_Task to carry out_. Only the lines from the top of the data through the line containing "(19, 19, 19);" should be duplicated, exactly as they appear.

Start of Record extracts

(* ===== verification/Screnc.v ===== *)
(** * Scripts of the Microsoft Script Encoder

    script.go: the substitution of an encoded body, and how it relates to the
    two passes its comment describes. *)

From Stdlib Require Import ZArith Lia.
From Stdlib Require Ascii String.
From stdpp Require Import base strings list numbers.
From S2P Require Import Prelude GoStd GoText Base64 GoRegexp DecodeRuns.

Local Open Scope Z_scope.
Local Open Scope mailstrix_scope.

Definition scriptStart : string := "#@~^".
Definition scriptEnd : string := "^#~@".
Definition maxEncodedScripts : Z := 64.
Definition maxDecodedScript : Z := 4194304.

(** [decChar] from byte 9 on; the entries below are zero. *)
Definition decChar : list (Z * Z * Z) :=
  [(87, 110, 123); (74, 76, 65); (11, 11, 11); (12, 12, 12); (74, 76, 65); (14, 14, 14); (15, 15, 15); (16, 16, 16); (17, 17, 17); (18, 18, 18);
   (19, 19, 19); (20, 20, 20); (21, 21, 21); (22, 22, 22); (23, 23, 23); (24, 24, 24); (25, 25, 25); (26, 26, 26); (27, 27, 27); (28, 28, 28);
   (29, 29, 29); (30, 30, 30); (31, 31, 31); (46, 45, 50); (71, 117, 48); (122, 82, 33); (86, 96, 41); (66, 113, 91); (106, 94, 56); (47, 73, 51);
   (38, 92, 61); (73, 98, 88); (65, 125, 58); (52, 41, 53); (50, 54, 101); (91, 32, 57); (118, 124, 92); (114, 122, 86); (67, 127, 115); (56, 107, 102);
   (57, 99, 78); (112, 51, 69); (69, 43, 107); (104, 104, 98); (113, 81, 89); (79, 102, 120); (9, 118, 94); (98, 49, 125); (68, 100, 74); (35, 84, 109);
   (117, 67, 113); (74, 76, 65); (126, 58, 96); (74, 76, 65); (94, 126, 83); (64, 76, 64); (119, 69, 66); (74, 44, 39); (97, 42, 72); (93, 116, 114);
   (34, 39, 117); (75, 55, 49); (111, 68, 55); (78, 121, 77); (59, 89, 82); (76, 47, 34); (80, 111, 84); (103, 38, 106); (42, 114, 71); (125, 106, 100);
   (116, 57, 45); (84, 123, 32); (43, 63, 127); (45, 56, 46); (44, 119, 76); (48, 103, 93); (110, 83, 126); (107, 71, 108); (102, 52, 111);
   (53, 120, 121); (37, 93, 116); (33, 48, 67); (100, 35, 38); (77, 90, 118); (82, 91, 37); (99, 108, 36); (63, 72, 43); (123, 85, 40); (120, 112, 35);
   (41, 105, 65); (40, 46, 52); (115, 76, 9); (89, 33, 42); (51, 36, 68); (127, 78, 63); (109, 80, 119); (85, 9, 59); (83, 86, 85); (124, 115, 105);
   (58, 53, 97); (95, 97, 99); (101, 75, 80); (70, 88, 103); (88, 59, 81); (49, 87, 73); (105, 34, 79); (108, 109, 70); (90, 77, 104); (72, 37, 124);
   (39, 40, 54); (92, 70, 112); (61, 74, 110); (36, 50, 122); (121, 65, 47); (55, 61, 95); (96, 95, 75); (81, 79, 90); (32, 66, 44); (54, 101, 87)].

(** [combination] *)
Definition combination : list Z :=
  [0; 1; 2; 0; 1; 2; 1; 2; 2; 1; 2; 1; 0; 2; 1; 2;
   0; 2; 1; 2; 0; 0; 1; 2; 2; 1; 0; 2; 1; 2; 2; 1;
   0; 0; 2; 1; 2; 1; 2; 0; 2; 0; 0; 1; 2; 0; 2; 1;
   0; 2; 1; 2; 0; 0; 1; 2; 2; 0; 0; 1; 2; 0; 2; 1].

(** [decChar[c][pick]] *)
Definition dec_char (c pick : Z) : Z :=
  let '(a, b, d) := if c <? 9 then (0, 0, 0) else nth (Z.to_nat (c - 9)) decChar (0, 0, 0) in
  if pick =? 0 then a else if pick =? 1 then b else d.

Definition substituted (c : Z) : bool :=
  ((c =? 9) || ((32 <=? c) && (c <=? 127))) && negb (c =? 60) && negb (c =? 62) && negb (c =? 64).

(** What an escape stands for; an unknown one is dropped. *)
Definition script_escape (c : Z) : string :=
  if c =? 38 then string_of_bytes [10] else if c =? 35 then string_of_bytes [13] else if c =? 42 then ">"
  else if c =? 33 then "<" else if c =? 36 then "@" else "".

(** A byte of the body, at a count of the substitutable bytes before it. *)
Definition script_byte (index : nat) (c : Ascii.ascii) : Ascii.ascii * nat :=
  if byte c <? 128 then
    (if substituted (byte c) then ascii_of_Z (dec_char (byte c) (nth (index mod 64) combination 0)) else c, Datatypes.S index)
  else (c, index).

(** The output stops at the cap: [room] bytes are left. *)
Fixpoint decode_script (fuel : nat) (index : nat) (room : Z) (enc : string) : string :=
  match fuel with
  | O => EmptyString
  | Datatypes.S fuel =>
      match enc with
      | EmptyString => EmptyString
      | String c rest =>
          match rest with
          | String e rest' =>
              if byte c =? 64 then script_escape (byte e) +:+ decode_script fuel index (room - len (script_escape (byte e))) rest'
              else
                let '(d, index) := script_byte index c in
                String d (if room - 1 <=? 0 then EmptyString else decode_script fuel index (room - 1) rest)
          | EmptyString => let '(d, _) := script_byte index c in String d EmptyString
          end
      end
  end.
Definition decodeScript (enc : string) : string := decode_script (String.length enc) 0 maxDecodedScript enc.

Example canonical : decodeScript ("\ko$K6,JC" +:+ string_of_bytes [127] +:+ "V^GJqAQAAA==") = "MsgBox " +:+ string_of_bytes [34] +:+ "Hello" +:+ string_of_bytes [34] +:+ "WB+BEB~~".
Proof. vm_compute. reflexivity. Qed.

(** ** The two passes *)

(** Every escape is replaced first. *)
Fixpoint unescape (fuel : nat) (enc : string) : string :=
  match fuel, enc with
  | Datatypes.S fuel, String c (String e rest) => if byte c =? 64 then script_escape (byte e) +:+ unescape fuel rest else String c (unescape fuel (String e rest))
  | _, _ => enc
  end.
Fixpoint substitute (index : nat) (s : string) : string :=
  match s with EmptyString => EmptyString | String c s => let '(d, index) := script_byte index c in String d (substitute index s) end.
Definition two_passes (enc : string) : string := substitute 0 (unescape (String.length enc) enc).

Lemma decode_plain fuel : ∀ index room enc, string_forallb (λ c, negb (byte c =? 64)) enc = true → (String.length enc <= fuel)%nat → len enc <= room →
  decode_script fuel index room enc = substitute index enc.
Proof.
  induction fuel as [|fuel IH]; intros index room enc Hno Hf Hr; [by destruct enc; cbn in Hf; [|lia]|]. destruct enc as [|c rest]; [done|].
  cbn [string_forallb] in Hno. apply andb_true_iff in Hno as [Hc Hno]. cbn [decode_script substitute]. destruct (byte c =? 64); [done|].
  rewrite string_length_S in Hr. cbn [Stdlib.Strings.String.length] in Hf. destruct rest as [|e rest]; [by destruct (script_byte index c)|].
  destruct (script_byte index c) as [d index']. f_equal. pose proof (len_nonneg rest). rewrite string_length_S in Hr. rewrite (proj2 (Z.leb_gt _ _)) by lia.
  apply IH; [done|lia|rewrite string_length_S; lia].
Qed.

Lemma unescape_plain fuel : ∀ enc, string_forallb (λ c, negb (byte c =? 64)) enc = true → unescape fuel enc = enc.
Proof.
  induction fuel as [|fuel IH]; intros [|c [|e rest]] H; try done. cbn [string_forallb] in H. apply andb_true_iff in H as [Hc H].
  cbn [unescape]. destruct (byte c =? 64); [done|]. f_equal. apply IH. done.
Qed.

(** A body without escapes is decoded as the comment says. *)
Lemma decodeScript_plain enc : string_forallb (λ c, negb (byte c =? 64)) enc = true → len enc <= maxDecodedScript → decodeScript enc = two_passes enc.
Proof. intros H Hl. unfold decodeScript, two_passes. rewrite decode_plain by done. by rewrite unescape_plain. Qed.

(** After an escape the two differ: a replaced escape is a byte below 128, so
    the documented passes count it, and the code does not. *)
Definition two_lines : string := "\ko@&$K6".
Lemma escape_shifts_the_table : decodeScript two_lines = "Msg" +:+ string_of_bytes [10] +:+ "Box" ∧ decodeScript two_lines ≠ two_passes two_lines.
Proof. split; vm_compute; done. Qed.
(** A round takes the bytes of what it found. *)
Definition fromSpreadsheetML (buf : string) : M unit :=
  set_doc;;
  e <- expired;;
  if e : bool then ret tt
  else
    let buf := clamp maxBytesPerDocXML buf in
    n <- gets countCSVDDE;;
    x <- ss_formulas (Datatypes.S (String.length buf)) buf n;;
    match x with None => ret tt | Some n => ss_cells (Datatypes.S (String.length buf)) buf n end.

End Formats.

End of Record extracts

_Response_.
(* ===== verification/Screnc.v ===== *)
(** * Scripts of the Microsoft Script Encoder

    script.go: the substitution of an encoded body, and how it relates to the
    two passes its comment describes. *)

From Stdlib Require Import ZArith Lia.
From Stdlib Require Ascii String.
From stdpp Require Import base strings list numbers.
From S2P Require Import Prelude GoStd GoText Base64 GoRegexp DecodeRuns.

Local Open Scope Z_scope.
Local Open Scope mailstrix_scope.

Definition scriptStart : string := "#@~^".
Definition scriptEnd : string := "^#~@".
Definition maxEncodedScripts : Z := 64.
Definition maxDecodedScript : Z := 4194304.

(** [decChar] from byte 9 on; the entries below are zero. *)
Definition decChar : list (Z * Z * Z) :=
  [(87, 110, 123); (74, 76, 65); (11, 11, 11); (12, 12, 12); (74, 76, 65); (14, 14, 14); (15, 15, 15); (16, 16, 16); (17, 17, 17); (18, 18, 18);
   (19, 19, 19); (20, 20, 20); (21, 21, 21); (22, 22, 22); (23, 23, 23); (24, 24, 24); (25, 25, 25); (26, 26, 26); (27, 27, 27); (28, 28, 28);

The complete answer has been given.